Fox Business host John Stossel on Sunday asserted that most government was unnecessary because companies like Walmart would spontaneously provide assistance to disaster victims "in many more ways" than the Federal Emergency Management Agency (FEMA) could.
February 8, 2015

Fox Business host John Stossel on Sunday asserted that most government was unnecessary because companies like Walmart would spontaneously provide assistance to disaster victims "in many more ways" than the Federal Emergency Management Agency (FEMA) could.

"Ever feel like government makes too many plans that come to naught?" Fox News host Tucker Carlson told Stossel during a segment on Fox & Friends. "It's kind of a bold idea. You're saying that not every human activity needs to be planned from above. Some things spontaneously work themselves out pretty well."

According to Stossel, Americans would be better off with less government and more "spontaneous order," a term coined by economist Friedrich Hayek which states that order will naturally emerge from chaos.

"If you hadn't seen a skating rink, you would say, 'No, you need skating police, people go in this direction,'" Stossel observed. "Think of how much of life is spontaneous... Jazz, there's no direction. So much of life is spontaneous, but our instinct is to say, 'Government, give us a plan.'"

The Fox Business host said that one example of government over-planning was natural disasters.

"After Katrina, Walmart and private charities helped people in many more ways than FEMA did," Stossel opined. "Because FEMA is incompetent because government tends to be. But also Walmart everyday needs to know what people need, and they were ready. They had more weather forecasters than some of the local governments do."

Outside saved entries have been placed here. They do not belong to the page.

(** X23. The first start in an empty directory.  With no index file and
    no file numbered 0, [pgaudit_indextbl_init] makes a table of
    [Audit_RemainThreshold + 1] slots, creates file 0, enters the time of
    the clock in slot 0, counts one file and writes the index file; the new
    file then receives the record that reports its creation, stamped with
    the next reading of the clock (nothing when auditing is off or the node
    is pending). *)
Theorem first_start_creates_file (fuel : nat) (env : Env) (unlink_index_fails : bool)
    (w : World) :
  index_file (disk w) = None ->
  sysauditFile w = None ->
  dir (disk w) !! 0 = None ->
  fopen_errno env 0 = None ->
  indexfile_open_fails env = false ->
  am_auditor env = true ->
  0 <= Audit_RemainThreshold (cfg env) < 2 ^ 32 - 1 ->
  0 <= now env (S (tick w)) ->
  let newmax := Audit_RemainThreshold (cfg env) + 1 in
  let t0 := mkTbl newmax 0 0 1 0
              (<[O := mkItem (now env (tick w)) 0 0]>
                 (replicate (Z.to_nat newmax) zero_item)) in
  let reporting := Audit_enabled (cfg env) && negb (ha_pending env) in
  let curtime := now env (S (tick w)) in
  exists w',
    pgaudit_indextbl_init fuel env false unlink_index_fails w = Done w' /\
    audit_indextbl w' =
      Some (if reporting then set_last_audit_time curtime t0 else t0) /\
    sysauditFile w' = Some (length (inodes (disk w))) /\
    dir (disk w') = <[0 := length (inodes (disk w))]> (dir (disk w)) /\
    inodes (disk w') =
      inodes (disk w) ++ [if reporting then creation_record env curtime else []] /\
    index_file (disk w') = Some (encode_indextbl t0).
Proof.
  intros Hfile Hclosed Hdir Hopen Hidx Ham Hrt Hclock newmax t0 reporting curtime.
  unfold pgaudit_indextbl_init.
  assert (Hnm : u32 (Audit_RemainThreshold (cfg env) + 1) = newmax).
  { unfold u32, wrap. apply Z.mod_small. unfold newmax. lia. }
  rewrite Hnm.
  unfold read_indexfile_events, pgaudit_read_indexfile. rewrite Hfile. cbn zeta.
  destruct w as [tbl f ts sb nrt rr rd bl po dk tk tr].
  cbn [sysauditFile disk tick] in *. subst f.
  world_fields.
  unfold auditfile_init. world_fields. unfold time_NULL. world_fields.
  unfold auditfile_open. world_fields.
  assert (Hitem : item_at (empty_indextbl newmax) 0 = zero_item).
  { unfold item_at, empty_indextbl. cbn [data]. change (Z.to_nat 0) with O.
    rewrite lookup_replicate_2 by (unfold newmax; lia). done. }
  change (curidx (empty_indextbl newmax)) with 0.
  rewrite Hitem. cbn [filenum zero_item].
  rewrite Hopen, bool_decide_eq_false_2 by (rewrite Hdir; apply is_Some_None).
  world_fields. cbn [disk_create dir]. rewrite lookup_insert_eq.
  cbn [default from_option id].
  unfold pgaudit_update_indexfile at 1 2. rewrite Hidx. world_fields.
  unfold ftell. world_fields.
  change (curidx (empty_indextbl newmax)) with 0.
  rewrite !Hitem.
  assert (Ht0 : set_count
                  (AUDIT_COUNT (set_item 0 (set_ctime (now env tk) zero_item)
                                  (empty_indextbl newmax)))
                  (set_item 0 (set_ctime (now env tk) zero_item)
                     (empty_indextbl newmax)) = t0) by reflexivity.
  rewrite !Ht0.
  assert (Hnew : inode_content (disk_set_index (Some ([] ++ encode_indextbl t0))
                                  (disk_create 0 dk)) (length (inodes dk)) = []).
  { unfold inode_content. cbn [disk_set_index disk_create inodes].
    rewrite lookup_app_r, Nat.sub_diag by lia. done. }
  rewrite Hnew. cbn [length Z.of_nat Z.eqb].
  match goal with
  | |- context [audit_report PIPE_BUF fuel env ?a ?b ?c ?d ?x] =>
      rewrite (audit_report_plain PIPE_BUF fuel env b c d x Ham)
  end.
  2:{ unfold steady. world_fields. intros t' [= <-]. cbn. exact Hclock. }
  eexists. split; [reflexivity|].
  unfold report_plain, reporting.
  destruct (Audit_enabled (cfg env)), (ha_pending env);
    cbn [negb orb andb]; world_fields;
    cbn [write_plain snd disk_set_index disk_create disk_append dir inodes fmap
         option_fmap option_map index_file]; world_fields;
    cbn [disk_set_index disk_create disk_append dir inodes index_file];
    repeat split; auto;
    unfold creation_record, reported_record;
    rewrite alter_app_r_alt by lia; rewrite Nat.sub_diag; cbn [alter list_alter app];
    rewrite Nat2Z.id, take_ge by (rewrite stamp_length; lia); reflexivity.
Qed.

"You're challenging the very idea of Washington, D.C.," Carlson pointed out. "Good for you."

"Well, we need some government," Stossel admitted. "But not much."

The Week's Damon Linker argued last year that "spontaneous order" was the "silliest and most harmful of all" libertarian ideas.

Linker said that the United States had conducted two experiments in "spontaneous order" in recent years by overthrowing governments in Iraq and Libya.

"In both cases, spontaneity brought the opposite of order. It produced anarchy and civil war, mass death and human suffering," he wrote. "Order doesn't just happen, and it isn't the product of individual freedom."

"The libertarian prophets of 'spontaneous order' get things exactly backward, sometimes with catastrophic real-world consequences. Which is why it's a particularly bad idea," Linker concluded.

As for Walmart, the company was praised for its response to Hurricane Katrina, but experts pointed out that FEMA had many more responsibilities.

"FEMA has to prioritize search and rescue, and moving equipment, moving people, moving medical supplies," ABC News homeland security expert observed in 2005. "Wal-Mart just has to deliver supplies."